**ASSIGNMENT**
Find how many lines of the listing below include the word "paramiko", then report the number by itself.
START MATERIAL TO PROCESS
(** ** Adding a location *)

Lemma filter_unique_target (rows : list DbLocationsRow) (target : string)
    (r : DbLocationsRow) (rest : list DbLocationsRow) :
  NoDup (loc_target <$> rows) →
  List.filter (has_target target) rows = r :: rest → rest = [].
Proof.
  induction rows as [|x rows IH]; [done|].
  rewrite fmap_cons, NoDup_cons. intros [Hx Hnd]. simpl.
  unfold has_target at 1. case_bool_decide as Ht; [|by apply IH].
  intros [= <- <-].
  destruct (List.filter (has_target target) rows) as [|y rest] eqn:Hf; [done|].
  apply filter_some in Hf as [Hy Hty]. unfold has_target in Hty.
  apply bool_decide_eq_true in Hty. destruct Hx. rewrite Ht, <- Hty.
  by apply list_elem_of_fmap_2.
Qed.

Lemma addLocation_existing (location : AddDatabaseLocation) (w : World)
    (existing : DbLocationsRow) (rest : list DbLocationsRow) :
  List.filter (has_target (add_target location)) (locations_of w)
    = existing :: rest →
  Database.addLocation location w = (Ok (Some existing), w).
Proof.
  intros Hf. unfold has_target, locations_of in Hf.
  cbv [Database.addLocation knex_transaction select_locations get_tables
       ret bind].
  by rewrite Hf.
Qed.
Lemma broadcast_asymmetry_witness :
  (MessageHandler.validateMessage hello = None /\
   MessageHandler.bound (SessionManager.findUserIdByWs 1%nat (sessions (lobby [])))
   = Some "alice" /\
   prop "content" hello = Some (JStr "hello") /\
   blank "hello" = false) /\
  frames_to 1%nat (effects (WebSocketServer.handleMessage calm 1%nat (Some hello) (lobby [])))
  = [].
Proof.
  split; [repeat split; reflexivity|].
  destruct (broadcast_asymmetry calm 1%nat hello "alice" "hello" (lobby [])
              eq_refl eq_refl eq_refl eq_refl) as [Htext _].
  apply Htext. reflexivity.
Defined.

(** ** Rejections *)

Lemma handleMessage_malformed env ws data text s :
  malformed data = Some text ->
  WebSocketServer.handleMessage env ws data s =
  {| after := s;
     effects := if readyState s ws =? 1
                then [Send ws (ERROR text (Some (now env)))] else [];
     result := Returned tt |}.
Proof.
  intros H. unfold WebSocketServer.handleMessage. apply try_returned.
  destruct data as [message|]; cbn [malformed] in H.
  - rewrite H. apply sendErrorResponse_run.
  - injection H as <-. apply sendErrorResponse_run.
Qed.

Lemma missing_required_malformed message :
  missing_required message = true ->
  exists text, MessageHandler.validateMessage message = Some text.
Proof.
  destruct (MessageHandler.validateMessage message) as [text|] eqn:V;
    [intros _; now exists text|].
  intros H. exfalso.
  destruct (validated_type message V) as (props & t & -> & Hp & Ht & _).
  cbn [missing_required] in H. rewrite Hp, Ht in H.
  cbn [MessageHandler.defined negb orb] in H.
  apply orb_true_iff in H. destruct H as [H|H]; apply andb_true_iff in H;
    destruct H as [Hk Hu].
  - apply String.eqb_eq in Hk. subst t.
    destruct (validated_login _ V Ht) as (u & Hu' & _).
    rewrite Hu' in Hu. discriminate Hu.
  - rewrite <- Ht in Hk. destruct (validated_chat _ V Hk) as (body & Hb & _).
    rewrite Hb in Hu. discriminate Hu.
Qed.
(** * SSH server manager: staged change workflow

    A shallow embedding of [ssh_server_manager.py].  The Python module keeps
    a process-wide table of pending changes, talks to a remote host through
    paramiko (used as an external collaborator) and reports every outcome as
    a text.  The embedding keeps these three aspects:

    - Python [str] values are lists of Unicode code points;
    - every function of the class [Tools] is a computation in a state and
      exception monad over a [World] (pending table, number of random draws,
      log of the transport calls made so far);
    - the remote side is an oracle [Env] that decides, from the log, whether
      a transport call raises and what it returns. *)

From Stdlib Require Import String Ascii ZArith NArith List Lia Bool DecimalString.
From stdpp Require Import gmap list.

(** ** Python strings *)

Module PyStr.

(** A Python [str]: the sequence of its code points. *)
Definition str := list N.

(** An ASCII literal of the source as a [str]. *)
Definition py (s : string) : str := map N_of_ascii (list_ascii_of_string s).
Arguments py s%_string.

(** Truth value of a [str] in a condition: non-empty. *)
Definition truthy (s : str) : bool :=
  match s with [] => false | _ :: _ => true end.

(** [str.startswith]. *)
Fixpoint startswith (s p : str) {struct p} : bool :=
  match p, s with
  | [], _ => true
  | _ :: _, [] => false
  | a :: p', b :: s' => (a =? b)%N && startswith s' p'
  end.

(** [sub in s]: [sub] occurs in [s] as a contiguous slice. *)
Fixpoint str_in (sub s : str) : bool :=
  startswith s sub ||
  match s with
  | [] => false
  | _ :: s' => str_in sub s'
  end.

(** [str.isspace] on one code point: the code points Python classifies as
    whitespace. *)
Definition isspace (c : N) : bool :=
  ((9 <=? c) && (c <=? 13) || (28 <=? c) && (c <=? 32) ||
   (c =? 133) || (c =? 160) || (c =? 5760) ||
   (8192 <=? c) && (c <=? 8202) || (c =? 8232) || (c =? 8233) ||
   (c =? 8239) || (c =? 8287) || (c =? 12288))%N.

Fixpoint lstrip (s : str) : str :=
  match s with
  | [] => []
  | c :: s' => if isspace c then lstrip s' else s
  end.

Definition rstrip (s : str) : str := rev (lstrip (rev s)).

(** [str.strip()] with no argument. *)
Definition strip (s : str) : str := rstrip (lstrip s).

(** [os.path.basename] (posixpath): what follows the last slash. *)
Fixpoint basename_from (acc p : str) : str :=
  match p with
  | [] => acc
  | c :: p' => if (c =? 47)%N then basename_from [] p'
               else basename_from (acc ++ [c]) p'
  end.

Definition basename (p : str) : str := basename_from [] p.

(** [str.endswith] for a one-character suffix. *)
Definition endswith_char (s : str) (c : N) : bool :=
  match rev s with
  | [] => false
  | d :: _ => (d =? c)%N
  end.

(** [os.path.join a b] (posixpath) for two components. *)
Definition path_join (a b : str) : str :=
  if startswith b [47%N] then b
  else if negb (truthy a) || endswith_char a 47 then a ++ b
  else a ++ [47%N] ++ b.

(** [str(n)] for an [int]. *)
Definition str_of_int (n : Z) : str :=
  map N_of_ascii (list_ascii_of_string (NilZero.string_of_int (Z.to_int n))).

End PyStr.
Export PyStr.

(** ** UUIDs (Python's [uuid] module, as far as the source uses it) *)

Module Uuid.

(** [uuid.uuid4()]: sixteen random bytes read as an integer, with the
    variant and version bits forced. *)
Definition uuid4_int (r : N) : N :=
  let i := (r mod 2 ^ 128)%N in
  let i := N.ldiff i (N.shiftl 49152 48) in
  let i := N.lor i (N.shiftl 32768 48) in
  let i := N.ldiff i (N.shiftl 61440 64) in
  N.lor i (N.shiftl 4 76).

Definition hex_digit (d : N) : N :=
  if (d <? 10)%N then (48 + d)%N else (87 + d)%N.

(** ['%0<width>x' % n]. *)
Fixpoint hex_fixed (width : nat) (n : N) : str :=
  match width with
  | O => []
  | S w => hex_fixed w (n / 16) ++ [hex_digit (n mod 16)]
  end.

(** [UUID.hex]: thirty-two lowercase hexadecimal digits. *)
Definition hex (u : N) : str := hex_fixed 32 u.

(** [str(UUID)]: the digits grouped 8-4-4-4-12. *)
Definition to_str (u : N) : str :=
  let h := hex u in
  firstn 8 h ++ py "-" ++ firstn 4 (skipn 8 h) ++ py "-" ++
  firstn 4 (skipn 12 h) ++ py "-" ++ firstn 4 (skipn 16 h) ++ py "-" ++
  skipn 20 h.

End Uuid.

(** ** The world: pending table, random draws, transport log *)

(** One value of [_pending_actions]: the dict
    [{"type": ..., "file_path": ..., "content": ...}]. *)
Record Action := mkAction {
  type : str;
  file_path : str;
  content : str
}.

(** The calls the module makes on paramiko objects, in the order made. *)
Inductive Event :=
| Connect                       (* client.connect(...), with key path expansion *)
| ExecCommand (command : str)   (* client.exec_command, reading and decoding both streams *)
| ClientClose                   (* client.close() *)
| OpenSftp                      (* client.open_sftp() *)
| SftpOpen (path mode : str)    (* sftp.open(path, mode) *)
| FileRead                      (* f.read().decode("utf-8") *)
| FileWrite (data : str)        (* f.write(data) *)
| FileClose                     (* leaving the with block *)
| SftpClose.                    (* sftp.close() *)

(** The remote side and the random source.  [raises] receives the log ending
    with the call being attempted and says whether it raises (and with which
    message); [streams] and [file_data] give what a call that did not raise
    returns. *)
Record Env := mkEnv {
  urandom : nat -> N;
  raises : list Event -> option str;
  streams : list Event -> str * str;
  file_data : list Event -> str
}.

Record World := mkWorld {
  _pending_actions : gmap str Action;
  draws : nat;
  events : list Event
}.

(** ** State and exception monad *)

Inductive Result (A : Type) :=
| Ok (a : A)
| Raise (e : str).
Arguments Ok {A} a.
Arguments Raise {A} e.

Definition M (A : Type) : Type := World -> World * Result A.

Definition ret {A} (a : A) : M A := fun w => (w, Ok a).

Definition raise {A} (e : str) : M A := fun w => (w, Raise e).

Definition bind {A B} (m : M A) (k : A -> M B) : M B := fun w =>
  match m w with
  | (w', Ok a) => k a w'
  | (w', Raise e) => (w', Raise e)
  end.

Notation "x <- m ;; k" := (bind m (fun x => k))
  (at level 100, m at next level, right associativity).
Notation "m ;;; k" := (bind m (fun _ => k))
  (at level 100, k at level 200, right associativity).

(** Runs [m] and hands its outcome, normal or exceptional, to the caller. *)
Definition attempt {A} (m : M A) : M (Result A) := fun w =>
  let (w', r) := m w in (w', Ok r).

(** [try: body except Exception as e: handler e]. *)
Definition try_except {A} (body : M A) (handler : str -> M A) : M A :=
  r <- attempt body ;;
  match r with
  | Ok a => ret a
  | Raise e => handler e
  end.

Definition get_pending : M (gmap str Action) := fun w =>
  (w, Ok (_pending_actions w)).

Definition set_pending (t : gmap str Action) : M unit := fun w =>
  (mkWorld t (draws w) (events w), Ok tt).

(** ** Module-level helper *)

(** Lines 15-22.  [allowed_prefixes] is [None] or a list; a list counts in
    the condition of line 19 when it is not empty. *)
Definition _validate_path (path : str) (allowed_prefixes : option (list str))
  : bool :=
  if str_in (py "..") path || str_in [0%N] path then false
  else
    match allowed_prefixes with
    | Some (p :: ps) =>
        if negb (existsb (fun p => startswith path p) (p :: ps)) then false
        else true
    | _ => true
    end.

(** ** The class [Tools] *)

Module Tools.
Section WithEnv.

Variable env : Env.

(** One call on a paramiko object: logged, then it raises or not as the
    environment decides. *)
Definition call (ev : Event) : M unit := fun w =>
  let w' := mkWorld (_pending_actions w) (draws w) (events w ++ [ev]) in
  match raises env (events w') with
  | Some e => (w', Raise e)
  | None => (w', Ok tt)
  end.

(** [client.exec_command(command)] followed by [stdout.read().decode] and
    [stderr.read().decode]: the two decoded streams. *)
Definition exec_command (command : str) : M (str * str) :=
  call (ExecCommand command) ;;;
  fun w => (w, Ok (streams env (events w))).

(** [f.read().decode("utf-8")]. *)
Definition file_read : M str :=
  call FileRead ;;;
  fun w => (w, Ok (file_data env (events w))).

(** [uuid.uuid4()]: consumes one random draw. *)
Definition uuid4 : M N := fun w =>
  (mkWorld (_pending_actions w) (S (draws w)) (events w),
   Ok (Uuid.uuid4_int (urandom env (draws w)))).

(** [with sftp.open(path, mode) as f: body]: the file is closed when the
    block is left, normally or not; an exception of the close wins. *)
Definition with_open {A} (path mode : str) (body : M A) : M A :=
  call (SftpOpen path mode) ;;;
  r <- attempt body ;;
  c <- attempt (call FileClose) ;;
  match c, r with
  | Raise e, _ => raise e
  | Ok _, Raise e => raise e
  | Ok _, Ok a => ret a
  end.

(** Lines 35-44. *)
Definition _get_ssh_client : M unit :=
  try_except (call Connect)
    (fun e => raise (py "Failed to establish SSH connection: " ++ e)).

(** Line 60, the text of the handler. *)
Definition run_failure (command e : str) : str :=
  py "Failed to run command '" ++ command ++ py "': " ++ e.

(** Line 57, the error report. *)
Definition error_report (output error : str) : str :=
  py "Error executing command:" ++ [10%N] ++ py "STDOUT:" ++ [10%N] ++
  output ++ [10%N] ++ py "STDERR:" ++ [10%N] ++ error.

(** Line 56, the condition under which a command counts as failed. *)
Definition judged_failed (error : str) : bool :=
  truthy error && negb (str_in (py "sudo") error).

(** Lines 50-51: the command line 52 executes, the one given, behind a
    [cd] when a working directory is. *)
Definition effective_command (command : str) (working_dir : option str)
  : str :=
  match working_dir with
  | Some d => if truthy d then py "cd " ++ d ++ py " && " ++ command
              else command
  | None => command
  end.

(** Lines 46-60.  The handler of line 60 formats the variable [command],
    which line 51 may have rebound: an exception of line 49 reports the
    command as given, a later one the command with its [cd] prefix. *)
Definition _run_remote_command (command : str) (working_dir : option str)
  : M str :=
  r <- attempt _get_ssh_client ;;
  match r with
  | Raise e => ret (run_failure command e)
  | Ok client =>
      let command := effective_command command working_dir in
      try_except
        (so <- exec_command command ;;
         let output := strip (fst so) in
         let error := strip (snd so) in
         call ClientClose ;;;
         if judged_failed error then ret (error_report output error)
         else ret (if truthy output then output else error))
        (fun e => ret (run_failure command e))
  end.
END MATERIAL TO PROCESS
**RESPONSE TO THIS EXERCISE**
3